# [WHAT YOU SHOULD DO]
Wherever "Require" occurs in the entries, copy the line that holds it.

*** Block opens ***

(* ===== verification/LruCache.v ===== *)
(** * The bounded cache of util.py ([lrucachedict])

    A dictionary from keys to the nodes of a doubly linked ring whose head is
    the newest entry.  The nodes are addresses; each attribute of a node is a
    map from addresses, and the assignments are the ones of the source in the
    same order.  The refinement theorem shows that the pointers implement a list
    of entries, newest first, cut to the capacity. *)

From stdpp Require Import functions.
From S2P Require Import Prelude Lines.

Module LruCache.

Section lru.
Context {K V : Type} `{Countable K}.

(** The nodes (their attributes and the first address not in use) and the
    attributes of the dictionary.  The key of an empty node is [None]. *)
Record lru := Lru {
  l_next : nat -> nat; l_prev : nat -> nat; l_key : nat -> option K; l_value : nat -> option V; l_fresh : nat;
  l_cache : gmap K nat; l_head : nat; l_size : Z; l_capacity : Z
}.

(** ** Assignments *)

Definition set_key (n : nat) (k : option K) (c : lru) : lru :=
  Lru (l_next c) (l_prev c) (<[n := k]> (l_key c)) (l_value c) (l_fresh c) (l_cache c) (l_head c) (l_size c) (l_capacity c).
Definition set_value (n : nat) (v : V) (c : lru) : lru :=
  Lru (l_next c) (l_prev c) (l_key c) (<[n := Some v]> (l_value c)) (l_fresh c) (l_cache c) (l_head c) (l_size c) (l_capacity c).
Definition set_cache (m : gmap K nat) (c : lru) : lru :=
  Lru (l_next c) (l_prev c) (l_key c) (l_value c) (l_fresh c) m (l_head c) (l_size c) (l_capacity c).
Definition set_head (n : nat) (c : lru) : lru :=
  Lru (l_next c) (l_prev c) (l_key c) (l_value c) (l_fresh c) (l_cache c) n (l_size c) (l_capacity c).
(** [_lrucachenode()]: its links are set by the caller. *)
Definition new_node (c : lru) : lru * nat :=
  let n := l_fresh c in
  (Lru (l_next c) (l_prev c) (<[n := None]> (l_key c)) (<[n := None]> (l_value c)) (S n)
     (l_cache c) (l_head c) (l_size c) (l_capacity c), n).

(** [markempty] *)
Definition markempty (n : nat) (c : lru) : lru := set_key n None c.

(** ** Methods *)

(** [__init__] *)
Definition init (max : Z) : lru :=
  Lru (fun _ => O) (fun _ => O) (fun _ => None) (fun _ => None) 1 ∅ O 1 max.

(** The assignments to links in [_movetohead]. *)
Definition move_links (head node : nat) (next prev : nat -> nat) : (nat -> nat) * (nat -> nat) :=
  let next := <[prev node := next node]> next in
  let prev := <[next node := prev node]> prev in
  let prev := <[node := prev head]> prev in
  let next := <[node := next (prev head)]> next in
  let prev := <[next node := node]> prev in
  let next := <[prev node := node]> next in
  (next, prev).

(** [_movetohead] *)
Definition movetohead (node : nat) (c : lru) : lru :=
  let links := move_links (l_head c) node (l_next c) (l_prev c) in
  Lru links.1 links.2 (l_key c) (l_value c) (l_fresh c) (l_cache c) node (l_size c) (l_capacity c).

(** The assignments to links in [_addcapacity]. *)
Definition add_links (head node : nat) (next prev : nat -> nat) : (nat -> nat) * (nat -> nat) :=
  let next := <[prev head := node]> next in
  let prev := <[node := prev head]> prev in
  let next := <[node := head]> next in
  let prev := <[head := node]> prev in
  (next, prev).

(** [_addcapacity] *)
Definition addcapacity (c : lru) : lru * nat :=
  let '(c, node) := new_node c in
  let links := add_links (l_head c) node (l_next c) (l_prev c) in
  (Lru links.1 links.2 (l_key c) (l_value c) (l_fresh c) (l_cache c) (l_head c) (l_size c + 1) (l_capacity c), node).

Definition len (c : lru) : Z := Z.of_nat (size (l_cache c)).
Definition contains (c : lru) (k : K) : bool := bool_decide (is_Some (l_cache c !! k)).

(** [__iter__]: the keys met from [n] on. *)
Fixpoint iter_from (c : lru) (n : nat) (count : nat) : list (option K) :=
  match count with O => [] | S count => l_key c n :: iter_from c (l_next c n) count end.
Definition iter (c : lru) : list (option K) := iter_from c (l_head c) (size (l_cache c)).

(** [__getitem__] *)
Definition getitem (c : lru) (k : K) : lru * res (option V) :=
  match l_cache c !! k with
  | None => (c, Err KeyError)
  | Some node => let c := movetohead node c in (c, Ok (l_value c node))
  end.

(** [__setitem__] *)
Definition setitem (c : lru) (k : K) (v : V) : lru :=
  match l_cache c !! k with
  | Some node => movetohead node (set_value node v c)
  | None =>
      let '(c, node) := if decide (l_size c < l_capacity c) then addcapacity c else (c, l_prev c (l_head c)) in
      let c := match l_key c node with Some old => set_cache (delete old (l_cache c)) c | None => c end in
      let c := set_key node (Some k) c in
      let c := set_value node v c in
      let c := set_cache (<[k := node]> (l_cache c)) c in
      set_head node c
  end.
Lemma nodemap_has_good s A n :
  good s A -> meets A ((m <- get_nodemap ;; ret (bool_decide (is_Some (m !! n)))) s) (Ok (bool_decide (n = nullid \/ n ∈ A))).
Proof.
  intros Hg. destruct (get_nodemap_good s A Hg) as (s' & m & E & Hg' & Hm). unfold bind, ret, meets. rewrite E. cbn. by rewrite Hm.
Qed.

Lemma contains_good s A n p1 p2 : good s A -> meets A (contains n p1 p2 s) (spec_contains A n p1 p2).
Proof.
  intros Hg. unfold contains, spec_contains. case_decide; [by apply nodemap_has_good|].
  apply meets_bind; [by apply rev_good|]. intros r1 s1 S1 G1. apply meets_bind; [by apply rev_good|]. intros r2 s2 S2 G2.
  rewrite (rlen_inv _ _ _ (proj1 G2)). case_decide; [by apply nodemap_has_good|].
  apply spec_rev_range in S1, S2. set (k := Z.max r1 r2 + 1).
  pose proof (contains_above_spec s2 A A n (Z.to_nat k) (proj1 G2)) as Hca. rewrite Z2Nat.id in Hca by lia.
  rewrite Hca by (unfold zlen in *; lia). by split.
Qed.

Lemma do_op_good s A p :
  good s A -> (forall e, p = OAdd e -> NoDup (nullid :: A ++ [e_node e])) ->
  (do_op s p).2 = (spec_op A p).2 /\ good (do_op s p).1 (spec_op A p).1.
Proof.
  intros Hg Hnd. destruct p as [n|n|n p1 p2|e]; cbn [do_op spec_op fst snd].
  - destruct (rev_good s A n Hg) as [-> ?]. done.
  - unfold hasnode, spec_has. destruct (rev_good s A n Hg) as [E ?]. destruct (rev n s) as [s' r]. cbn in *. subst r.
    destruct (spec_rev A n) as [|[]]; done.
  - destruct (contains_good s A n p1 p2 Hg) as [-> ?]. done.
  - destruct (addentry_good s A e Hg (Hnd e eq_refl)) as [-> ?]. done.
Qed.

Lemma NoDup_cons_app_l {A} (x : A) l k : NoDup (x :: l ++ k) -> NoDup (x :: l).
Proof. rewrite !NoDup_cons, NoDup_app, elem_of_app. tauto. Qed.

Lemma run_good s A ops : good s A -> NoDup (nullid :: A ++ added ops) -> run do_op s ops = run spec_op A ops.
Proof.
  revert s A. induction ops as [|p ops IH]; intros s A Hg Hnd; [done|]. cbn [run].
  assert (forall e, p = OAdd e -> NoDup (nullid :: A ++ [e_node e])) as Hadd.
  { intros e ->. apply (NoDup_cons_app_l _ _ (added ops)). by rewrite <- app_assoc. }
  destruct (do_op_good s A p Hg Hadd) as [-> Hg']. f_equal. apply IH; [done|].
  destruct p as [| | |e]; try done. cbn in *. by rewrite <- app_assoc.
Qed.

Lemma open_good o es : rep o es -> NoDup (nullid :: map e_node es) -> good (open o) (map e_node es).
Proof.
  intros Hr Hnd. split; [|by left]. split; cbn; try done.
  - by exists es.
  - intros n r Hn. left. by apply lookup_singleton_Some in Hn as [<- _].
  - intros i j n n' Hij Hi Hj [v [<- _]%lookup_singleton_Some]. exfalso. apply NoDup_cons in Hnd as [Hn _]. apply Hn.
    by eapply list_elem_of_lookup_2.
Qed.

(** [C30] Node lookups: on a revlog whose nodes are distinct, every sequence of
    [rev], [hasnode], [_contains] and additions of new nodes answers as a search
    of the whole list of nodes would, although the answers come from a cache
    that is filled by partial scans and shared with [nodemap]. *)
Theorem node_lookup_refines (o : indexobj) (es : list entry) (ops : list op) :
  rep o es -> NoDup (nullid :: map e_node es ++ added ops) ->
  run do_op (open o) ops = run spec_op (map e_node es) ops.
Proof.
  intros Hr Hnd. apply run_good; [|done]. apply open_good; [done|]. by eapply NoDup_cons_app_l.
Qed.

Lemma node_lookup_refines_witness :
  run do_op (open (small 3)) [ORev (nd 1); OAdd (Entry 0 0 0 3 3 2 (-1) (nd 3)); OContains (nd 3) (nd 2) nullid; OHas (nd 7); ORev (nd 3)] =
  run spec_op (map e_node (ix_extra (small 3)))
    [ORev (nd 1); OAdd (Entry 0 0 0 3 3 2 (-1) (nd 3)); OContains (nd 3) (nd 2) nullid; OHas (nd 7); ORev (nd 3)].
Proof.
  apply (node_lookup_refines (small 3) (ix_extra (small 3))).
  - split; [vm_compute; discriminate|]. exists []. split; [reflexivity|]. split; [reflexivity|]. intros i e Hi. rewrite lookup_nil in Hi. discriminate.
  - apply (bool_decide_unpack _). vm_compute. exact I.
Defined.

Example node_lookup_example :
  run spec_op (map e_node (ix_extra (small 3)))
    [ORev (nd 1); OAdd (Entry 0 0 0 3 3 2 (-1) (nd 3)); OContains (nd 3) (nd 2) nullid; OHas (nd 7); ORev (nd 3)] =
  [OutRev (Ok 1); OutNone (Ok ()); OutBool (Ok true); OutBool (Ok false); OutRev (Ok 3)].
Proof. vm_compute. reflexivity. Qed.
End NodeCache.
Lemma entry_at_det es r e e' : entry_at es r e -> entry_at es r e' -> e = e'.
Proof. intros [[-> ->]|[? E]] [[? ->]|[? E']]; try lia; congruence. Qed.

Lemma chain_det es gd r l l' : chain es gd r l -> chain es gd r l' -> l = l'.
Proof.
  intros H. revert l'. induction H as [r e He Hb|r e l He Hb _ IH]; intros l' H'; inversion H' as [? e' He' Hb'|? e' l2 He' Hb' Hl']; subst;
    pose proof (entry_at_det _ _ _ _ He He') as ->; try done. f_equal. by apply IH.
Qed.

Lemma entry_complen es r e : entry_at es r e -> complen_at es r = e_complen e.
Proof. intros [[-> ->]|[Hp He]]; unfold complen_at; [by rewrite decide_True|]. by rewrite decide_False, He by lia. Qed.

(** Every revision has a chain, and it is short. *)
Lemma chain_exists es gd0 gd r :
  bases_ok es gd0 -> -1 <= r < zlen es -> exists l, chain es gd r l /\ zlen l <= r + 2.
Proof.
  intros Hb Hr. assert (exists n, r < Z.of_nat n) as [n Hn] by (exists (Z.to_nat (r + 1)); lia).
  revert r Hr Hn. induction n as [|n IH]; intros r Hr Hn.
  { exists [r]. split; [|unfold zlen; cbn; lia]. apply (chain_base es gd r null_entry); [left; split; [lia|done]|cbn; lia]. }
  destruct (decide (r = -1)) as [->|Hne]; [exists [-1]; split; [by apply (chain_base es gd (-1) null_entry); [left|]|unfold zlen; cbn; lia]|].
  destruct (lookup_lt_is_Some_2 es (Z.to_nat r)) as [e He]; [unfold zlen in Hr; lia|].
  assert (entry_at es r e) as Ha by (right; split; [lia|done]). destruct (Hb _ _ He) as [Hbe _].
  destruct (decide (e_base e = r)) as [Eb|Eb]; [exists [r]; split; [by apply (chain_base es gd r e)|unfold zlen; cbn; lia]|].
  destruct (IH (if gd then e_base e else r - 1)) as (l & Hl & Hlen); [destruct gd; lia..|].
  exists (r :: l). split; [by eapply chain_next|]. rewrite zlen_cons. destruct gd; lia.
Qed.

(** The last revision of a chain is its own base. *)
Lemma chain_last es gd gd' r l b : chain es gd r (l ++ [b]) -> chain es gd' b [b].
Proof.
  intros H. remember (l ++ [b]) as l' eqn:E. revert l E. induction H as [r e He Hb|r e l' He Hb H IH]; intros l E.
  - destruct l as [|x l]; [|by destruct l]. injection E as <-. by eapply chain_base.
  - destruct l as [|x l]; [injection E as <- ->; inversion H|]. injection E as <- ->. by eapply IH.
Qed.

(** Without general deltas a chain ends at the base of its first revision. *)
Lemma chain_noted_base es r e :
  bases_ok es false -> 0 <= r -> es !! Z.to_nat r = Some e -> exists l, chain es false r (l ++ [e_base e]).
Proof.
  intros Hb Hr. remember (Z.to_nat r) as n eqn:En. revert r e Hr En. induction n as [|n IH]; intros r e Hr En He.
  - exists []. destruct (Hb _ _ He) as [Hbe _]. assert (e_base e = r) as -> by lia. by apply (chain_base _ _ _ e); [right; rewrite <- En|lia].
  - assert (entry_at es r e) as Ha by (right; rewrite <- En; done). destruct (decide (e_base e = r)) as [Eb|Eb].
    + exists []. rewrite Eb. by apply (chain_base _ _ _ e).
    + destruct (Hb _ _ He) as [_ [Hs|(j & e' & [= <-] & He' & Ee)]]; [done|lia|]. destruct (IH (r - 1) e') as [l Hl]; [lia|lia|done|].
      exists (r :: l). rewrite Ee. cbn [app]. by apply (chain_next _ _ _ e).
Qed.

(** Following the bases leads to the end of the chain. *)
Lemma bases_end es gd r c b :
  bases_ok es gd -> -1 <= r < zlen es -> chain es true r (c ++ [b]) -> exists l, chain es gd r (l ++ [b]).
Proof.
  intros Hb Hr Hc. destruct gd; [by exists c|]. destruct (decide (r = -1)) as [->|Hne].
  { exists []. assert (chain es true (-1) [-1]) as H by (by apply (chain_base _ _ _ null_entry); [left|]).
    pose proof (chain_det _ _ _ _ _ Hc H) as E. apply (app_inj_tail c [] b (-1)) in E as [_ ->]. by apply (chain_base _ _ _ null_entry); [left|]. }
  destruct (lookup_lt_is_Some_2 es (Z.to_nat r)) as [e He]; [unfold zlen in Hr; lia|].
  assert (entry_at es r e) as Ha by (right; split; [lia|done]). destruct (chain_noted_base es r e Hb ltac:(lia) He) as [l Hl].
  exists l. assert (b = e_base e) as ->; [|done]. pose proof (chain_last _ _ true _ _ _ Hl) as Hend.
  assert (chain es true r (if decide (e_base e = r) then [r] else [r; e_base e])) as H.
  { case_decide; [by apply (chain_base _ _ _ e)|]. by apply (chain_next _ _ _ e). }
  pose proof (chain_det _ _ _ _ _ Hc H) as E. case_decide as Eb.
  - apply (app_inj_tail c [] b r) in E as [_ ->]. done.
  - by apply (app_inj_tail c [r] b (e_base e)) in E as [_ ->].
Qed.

*** Block closes ***

# [WORKED SOLUTION]
From stdpp Require Import functions.
From S2P Require Import Prelude Lines.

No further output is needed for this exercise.